Logical positivists, such as Carnap and Ayer, claim that existentialists frequently become confused over the verb "to be" in their analyses of "being". The verb is prefixed to a predicate and to use the word without any predicate is meaningless. Borrowing Kant's argument against the ontological argument for the existence of God, they argue that existence is not a property.

Existentialism in psychotherapy

Many of the theories of Sigmund Freud, whom Sartre refuted systematically, were influenced by Nietzsche. Some have supposed that Thanatos and Eros were closely related to Dionysian and Apollonian aspects of Nietzsche philosophy.

One of the major offshoots of Existentialism as a philosophy is Existential Psychology. Sometimes termed the Third Force Psychology, this branch of psychology was initiated by Viktor Frankl who had studied with Freud and Jung when young. Then early in his career he was sent to the Nazi Concentration camps where he survived from 1941 through 1945. In the camps he mentally re-wrote his first book whose manuscript had been confiscated at the time of his arrest. He called his theory Logotherapy and the book was Man's Search for Meaning. Speaking at a seminar in Anahiem, California in the early 90's, Frankl stated that in the camps he would, at times, pretend to himself that he was actually in the future, remembering his experiences and noting how he was able to survive them. His years of suffering took him to the conclusion that even in the worst imaginable of circumstances, life can be assigned a worthwhile meaning. This conclusion was the heart of Frankl's psychological orientation. Logotherapy asserts that all human beings have a will to find meaning, and that serious behavioural problems develop when they cannot find it. The therapy helps patients handle the responsibility of choices and the pain of unavoidable suffering by helping them decide to give life meaning.

An early contributer to Existential Psychology was Rollo May who was influenced by Kierkegaard.

One of the most prolific writers on techniques and theory of Existential Psychology is Irvin D. Yalom.

With complete freedom to decide, and through being responsible for the outcome of said decisions, comes anxiety--or angst--about the choices made. Anxiety's importance in existentialism makes it a popular topic in psychotherapy. Therapists often use existential philosophy to explain the patient's anxiety. Psychotherapists using an existential approach believe that the patient can harness his or her anxiety and use it constructively. Instead of suppressing anxiety, patients are advised to use it as grounds for change. By embracing anxiety as inevitable, a person can use it to achieve his or her full potential in life.

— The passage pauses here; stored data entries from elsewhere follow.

(** One turn of [for log_data in logbook_page]. *)
Definition logbook_for (limit : Limit) (page per_page : Z)
    (log_data : LogData) (rest : list LogData) : M (Step Log LogbookFrame) :=
  let limit := limit_pred limit in
  if limit_negative limit then raise StopIteration
  else
    l <- lift (make_log log_data) ;;
    ret (Yields l (mkLogbookFrame true limit page per_page rest)).

(** The body from where it stands to the next [yield]. *)
Definition load_logbook_body (f : LogbookFrame) : M (Step Log LogbookFrame) :=
  f <- (if lb_started f then ret f
        else
          wp <- getattr "_wp" ;;
          logging_call "INFO" ("Loading logbook for " ++ py_str wp ++ "...") ;;;
          ret (mkLogbookFrame true (lb_limit f) 0
                 (limit_min_100 (lb_limit f)) [])) ;;
  match lb_pending f with
  | log_data :: rest =>
      logbook_for (lb_limit f) (lb_page f) (lb_per_page f) log_data rest
  | [] =>
      logbook_page <- _logbook_get_page (lb_page f) (lb_per_page f) ;;
      let page := lb_page f + 1 in
      match logbook_page with
      | [] => raise StopIteration
      | log_data :: rest =>
          logbook_for (lb_limit f) page (lb_per_page f) log_data rest
      end
  end.

(** *** [Cache.load_trackables] *)

Record TrackablesFrame : Type := mkTrackablesFrame
  { tb_started : bool;
    tb_limit : Limit;
    tb_pending : list (string * string) }.

Definition load_trackables (limit : Limit) : Generator TrackablesFrame :=
  mkGenerator (mkTrackablesFrame false limit []) false.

Humanistic psychology also had major impetus from existential psychology and shares many of the fundamental tenets.

Terror management theory

Terror management theory is a developing area of study within the academic study of psychology. It looks at what researchers claim to be the implicit emotional reactions of people, when they are confronted with the psychological terror of knowing we will eventually die.

Existentialism in popular culture

  • During the witty introduction sequence of the 1957 film Love in the Afternoon it is said that "even existentialists" make love in Paris.
  • The 2004 film I ♥ Huckabees revolved around two existential detectives, who aimed to help people solve their personal existential crises.
  • The band the Exies is named after existentialism.
  • The band Straylight Run was made famous almost overnight by their popular single Existentialism on Prom Night, a song that does in fact deal with the basic existential issues common to the teenage experience.
  • The burlesque existentialist is a stock character of the popular imagination, dressed in black and uttering gnomic assertions about life and the universe.
  • Existentialism was parodied in Paul Jennings's theory of resistentialism.
  • THOM PAIN (based on nothing) by Will Eno.
  • Much of Jhonen Vasquez's work contain heavy tones of Existentialism.